The module base is the base address at which the PE header will be loaded. When loading DLLs using LoadLibrary() functions, this can be obtained via GetModuleInformation() function's MODULEINFO member lpBaseOfDll.

When using MapViewOfFileEx(), the module base is simply the return value from MapViewOfFileEx().

In the setting of loading the module in these ways, resolving the RVA to a normal pointer value is a matter of:

  1. Store the module base address in a char *
  2. Add the RVA to the char *
  3. Cast the char * to the actual datatype and dereference that.

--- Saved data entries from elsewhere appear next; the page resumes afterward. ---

(** A request that runs alone is served as [serve] says: from a
    pool with no request in flight, the schedule in which a request
    arrives, makes all its calls and replies leads to the world
    [serve] computes, with the response [serve] gives; so every run of
    the service, request by request, is one of the interleavings. *)
Theorem alone_is_serve r w :
  w_session w = [] ->
  exists n response,
    serve r w = (Ok response, (serve r w).2) /\
    acts (Arrive r :: replicate n (Call 0) ++ [Reply 0 response]) (idle w) =
      Some (idle (serve r w).2).
Proof.
  intros Hs. destruct (solo_request r w [] Hs) as (response & Hr & Hacts).
  exists (calls (dispatch r) w), response. split; [|exact Hacts].
  rewrite <- Hr. by destruct (serve r w).
Qed.

(** C23: under every interleaving of the calls of concurrent requests,
    and every failure of a backend between two calls, the table stays
    well formed: ids, usernames and emails are unique, ids are below
    the sequence, values fit their columns. *)
Theorem crun_wf p schedule p' :
  crun p schedule p' -> db_wf (w_db (p_world p)) -> db_wf (w_db (p_world p')).
Proof.
  induction 1 as [p|p a p1 schedule p' Hstep Hrun IH]; [done|]. intros Hwf. apply IH.
  apply (cstep_preserves (fun w => db_wf (w_db w)) p a p1); auto using wf_ignores_session,
    wf_ignores_cache, wf_flush_stable.
  intros e w. destruct e; simpl; auto using serve_wf.
Qed.

(** ** Requests that overlap *)

(** What is left of [get_users] after a miss and the query: the fill
    and the response. *)
Definition filling (users : list User.t) : prog Response :=
  (try (try (pcall (CacheSetex users_key users_ttl (dumps (users_data users))) ;;
             Done (users_response (users_data users) false))
        except e => Done (error_response 500 e))
   except _ => prog_internal_error)%prog.

(** A read arrives, misses and queries the table. *)
Lemma get_users_missed w :
  w_session w = [] -> w_db_up w = true -> w_cache_up w = true ->
  cache_lookup (w_now w) (w_cache w) users_key = None ->
  acts [Arrive GetUsers; Call 0; Call 0] (idle w) =
    Some (mkPool w [mkThread GetUsers [] (filling (db_all (w_db w)))]).
Proof.
  intros Hs Hdb Hc Hmiss. destruct w as [db s c now db_up c_up]. simpl in *. subst.
  unfold idle, call_thread, cache_get, query_all, cache_call, db_call, gets. simpl.
  by rewrite Hmiss.
Qed.

(** It fills the key, when the cache answers. *)
Lemma filling_fills users w :
  w_session w = [] -> w_cache_up w = true ->
  acts [Call 0; Reply 0 (users_response (users_data users) false)]
       (mkPool w [mkThread GetUsers [] (filling users)]) =
    Some (idle (cache_setex users_key users_ttl (dumps (users_data users)) w).2).
Proof.
  intros Hs Hc. destruct w as [db s c now db_up c_up]. simpl in *. subst.
  unfold idle, call_thread, cache_setex, cache_call, modify. simpl.
  by rewrite decide_True.
Qed.

(** It answers 500, when the cache does not. *)
Lemma filling_fails users w :
  w_session w = [] -> w_cache_up w = false ->
  acts [Call 0; Reply 0 (error_response 500 ConnectionError)]
       (mkPool w [mkThread GetUsers [] (filling users)]) = Some (idle w).
Proof.
  intros Hs Hc. destruct w as [db s c now db_up c_up]. simpl in *. subst.
  unfold idle, call_thread, cache_setex, cache_call. simpl.
  by rewrite decide_True.
Qed.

A drawback of letting the OS map the file as in these approaches is that if you are using this tool to investigate some suspect file and are not sure if a developer has taken strange liberties with the section headers, it is possible you miss some valuable information by letting the OS handle this part of the parsing.

Heath Hunnicutt
Apologies, as I'm learning as I go... So far, I've added a boolean parameter that tells the PE reader if the given data is memory mapped (which I set to false when reading from a file). If it's not memory mapped, I read the export directory at the address given by PointerToRawData in the .edata section. This time, however, AddressOfFunctions points to E000. What information do I need to translate that to a file offset? Or have I missed something?
David Brown
Do you memory map it with MapViewOfFileEx() and pass FILE_MAP_EXECUTE? Or did you load it with LoadLibraryEx() and LOAD_LIBRARY_AS_IMAGE_RESOURCE?
Heath Hunnicutt
Neither. I'm simply reading bytes in from a file on the disk. I would like to support both PE images on the disk and loaded into memory, so I've added the boolean parameter to specify which type of image it is. If `MemoryMapped` is false, I know the image was read from disk and I can translate the export addresses accordingly. I just don't know what information I need to do the translation.
David Brown
I see. AddressOfFunctions is also an "RVA". See the paragraph I added to my answer.
Heath Hunnicutt
I've taken a look at MapViewOfFileEx since you mentioned it and it looks very useful in this situation. Will that particular function automatically map the export directory to the RVA given by its VirtualAddress so I don't have to translate anything at all?
David Brown
It won't map it to the RVA but to what I guess you would call the "VA". By "VA" I mean the real Virtual Address at which the entire module is loaded. For example, if your DLL loads at module base 04000000, then RVA 1000 will become 04001000. However, MapViewOfFileEx is IMO the way to go -- instead of dealing with all that section data, you only have to keep track of one value, the module base address. Keep in mind that if you want your tool to be useful in cracking malware or obfuscated binaries, relying on the OS APIs might leave you with a blindspot. In such case: parse section headers.
Heath Hunnicutt
Cracking malware or obfuscated binaries isn't my intention at the moment, so I'll look into MapViewOfFileEx some more. Thanks for the help!
David Brown
Hey my pleasure and I'm glad our saved answer got better from the thread. :)
Heath Hunnicutt